(Saved data entries)
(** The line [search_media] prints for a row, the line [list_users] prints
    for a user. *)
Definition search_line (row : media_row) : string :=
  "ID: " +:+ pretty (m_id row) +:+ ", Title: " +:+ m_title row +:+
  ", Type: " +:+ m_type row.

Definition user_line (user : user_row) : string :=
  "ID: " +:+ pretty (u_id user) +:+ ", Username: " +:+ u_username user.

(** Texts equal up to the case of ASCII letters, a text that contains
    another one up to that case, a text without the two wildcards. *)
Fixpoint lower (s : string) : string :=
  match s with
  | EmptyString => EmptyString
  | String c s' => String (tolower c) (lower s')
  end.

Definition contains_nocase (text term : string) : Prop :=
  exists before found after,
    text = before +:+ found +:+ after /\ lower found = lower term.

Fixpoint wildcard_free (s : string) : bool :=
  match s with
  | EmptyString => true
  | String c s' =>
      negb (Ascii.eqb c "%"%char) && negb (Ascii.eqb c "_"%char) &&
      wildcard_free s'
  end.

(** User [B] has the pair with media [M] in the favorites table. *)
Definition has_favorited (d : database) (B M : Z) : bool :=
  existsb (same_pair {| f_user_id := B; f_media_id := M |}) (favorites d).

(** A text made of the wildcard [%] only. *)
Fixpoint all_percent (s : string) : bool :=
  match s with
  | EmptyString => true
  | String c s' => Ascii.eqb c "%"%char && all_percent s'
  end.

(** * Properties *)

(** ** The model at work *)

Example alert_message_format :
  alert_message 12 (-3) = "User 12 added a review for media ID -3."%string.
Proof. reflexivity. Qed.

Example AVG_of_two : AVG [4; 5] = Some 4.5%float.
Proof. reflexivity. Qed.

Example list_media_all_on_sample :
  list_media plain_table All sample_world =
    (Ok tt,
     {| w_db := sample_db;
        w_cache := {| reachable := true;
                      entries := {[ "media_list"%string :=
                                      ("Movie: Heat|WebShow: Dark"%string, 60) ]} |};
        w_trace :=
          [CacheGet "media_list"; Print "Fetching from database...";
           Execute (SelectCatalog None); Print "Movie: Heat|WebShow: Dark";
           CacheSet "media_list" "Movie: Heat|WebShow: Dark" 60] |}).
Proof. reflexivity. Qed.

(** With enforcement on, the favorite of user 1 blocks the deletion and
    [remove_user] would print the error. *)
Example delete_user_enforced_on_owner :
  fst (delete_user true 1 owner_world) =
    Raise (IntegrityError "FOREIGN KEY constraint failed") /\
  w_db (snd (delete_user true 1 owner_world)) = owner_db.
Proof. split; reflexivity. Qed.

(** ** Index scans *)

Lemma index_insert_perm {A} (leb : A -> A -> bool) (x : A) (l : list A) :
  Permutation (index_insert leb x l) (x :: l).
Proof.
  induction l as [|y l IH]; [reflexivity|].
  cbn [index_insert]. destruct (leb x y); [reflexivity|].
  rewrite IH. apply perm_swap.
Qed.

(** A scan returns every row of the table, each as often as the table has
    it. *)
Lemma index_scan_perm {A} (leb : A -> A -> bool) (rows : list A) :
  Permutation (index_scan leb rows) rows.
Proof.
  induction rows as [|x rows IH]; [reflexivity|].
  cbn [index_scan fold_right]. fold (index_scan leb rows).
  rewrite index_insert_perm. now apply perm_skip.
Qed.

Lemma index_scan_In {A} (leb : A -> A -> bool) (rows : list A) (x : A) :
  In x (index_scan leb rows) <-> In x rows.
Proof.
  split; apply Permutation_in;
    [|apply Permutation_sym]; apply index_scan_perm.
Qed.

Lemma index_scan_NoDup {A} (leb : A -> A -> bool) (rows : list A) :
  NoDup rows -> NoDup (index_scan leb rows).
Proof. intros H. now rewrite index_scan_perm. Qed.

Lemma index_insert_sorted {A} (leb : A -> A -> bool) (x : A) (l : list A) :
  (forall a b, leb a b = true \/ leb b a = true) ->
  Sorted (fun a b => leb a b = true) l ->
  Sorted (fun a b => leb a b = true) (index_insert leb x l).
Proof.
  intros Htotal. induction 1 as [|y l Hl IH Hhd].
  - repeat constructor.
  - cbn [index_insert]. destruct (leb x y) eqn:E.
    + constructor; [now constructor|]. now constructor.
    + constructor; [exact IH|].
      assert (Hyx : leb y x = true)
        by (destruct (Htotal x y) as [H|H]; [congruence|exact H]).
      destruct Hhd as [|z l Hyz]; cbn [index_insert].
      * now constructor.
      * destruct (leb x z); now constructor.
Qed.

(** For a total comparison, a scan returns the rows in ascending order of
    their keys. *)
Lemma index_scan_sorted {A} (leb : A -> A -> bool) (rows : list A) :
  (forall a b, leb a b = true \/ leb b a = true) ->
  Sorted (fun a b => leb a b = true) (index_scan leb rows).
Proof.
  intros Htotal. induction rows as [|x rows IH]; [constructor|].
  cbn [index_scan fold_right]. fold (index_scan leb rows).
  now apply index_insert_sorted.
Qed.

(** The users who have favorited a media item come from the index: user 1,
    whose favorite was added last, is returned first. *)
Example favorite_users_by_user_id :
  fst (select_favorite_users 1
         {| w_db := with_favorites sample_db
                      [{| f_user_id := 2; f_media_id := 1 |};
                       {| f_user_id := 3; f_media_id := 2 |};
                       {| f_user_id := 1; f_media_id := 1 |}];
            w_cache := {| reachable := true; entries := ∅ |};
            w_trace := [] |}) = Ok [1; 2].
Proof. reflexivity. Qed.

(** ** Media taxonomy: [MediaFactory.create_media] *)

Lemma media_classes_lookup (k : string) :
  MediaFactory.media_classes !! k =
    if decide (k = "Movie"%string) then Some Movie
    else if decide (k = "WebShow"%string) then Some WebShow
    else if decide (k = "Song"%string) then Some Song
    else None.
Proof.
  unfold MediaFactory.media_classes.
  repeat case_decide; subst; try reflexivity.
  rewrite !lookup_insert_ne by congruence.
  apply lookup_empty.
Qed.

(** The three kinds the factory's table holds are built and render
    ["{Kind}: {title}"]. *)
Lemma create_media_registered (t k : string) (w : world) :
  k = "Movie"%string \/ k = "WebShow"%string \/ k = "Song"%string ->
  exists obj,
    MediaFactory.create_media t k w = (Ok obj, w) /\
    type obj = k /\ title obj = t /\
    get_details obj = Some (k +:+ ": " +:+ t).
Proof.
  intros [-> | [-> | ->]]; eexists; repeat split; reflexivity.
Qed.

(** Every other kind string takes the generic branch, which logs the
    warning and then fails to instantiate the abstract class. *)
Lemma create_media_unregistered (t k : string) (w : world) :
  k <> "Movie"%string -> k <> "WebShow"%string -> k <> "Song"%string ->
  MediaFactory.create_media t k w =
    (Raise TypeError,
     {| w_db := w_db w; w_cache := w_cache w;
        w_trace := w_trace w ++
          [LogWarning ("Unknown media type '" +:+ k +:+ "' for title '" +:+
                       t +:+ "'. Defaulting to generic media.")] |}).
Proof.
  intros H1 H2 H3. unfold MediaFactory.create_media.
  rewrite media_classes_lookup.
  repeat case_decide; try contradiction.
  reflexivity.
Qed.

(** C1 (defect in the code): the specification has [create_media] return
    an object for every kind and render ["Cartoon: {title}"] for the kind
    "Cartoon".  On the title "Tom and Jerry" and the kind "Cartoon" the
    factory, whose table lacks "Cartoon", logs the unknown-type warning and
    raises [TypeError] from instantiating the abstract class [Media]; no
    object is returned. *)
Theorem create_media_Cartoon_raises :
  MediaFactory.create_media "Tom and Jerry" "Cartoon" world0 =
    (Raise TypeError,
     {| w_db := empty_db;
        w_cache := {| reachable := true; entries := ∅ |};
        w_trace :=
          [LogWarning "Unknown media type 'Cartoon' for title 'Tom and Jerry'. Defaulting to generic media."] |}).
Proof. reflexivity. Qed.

WHAT THE TASK REQUIRES: In the records above, locate the lines holding the word "generic". Copy each of them.

ANSWER SECTION:
(** Every other kind string takes the generic branch, which logs the
                       t +:+ "'. Defaulting to generic media.")] |}).
          [LogWarning "Unknown media type 'Cartoon' for title 'Tom and Jerry'. Defaulting to generic media."] |}).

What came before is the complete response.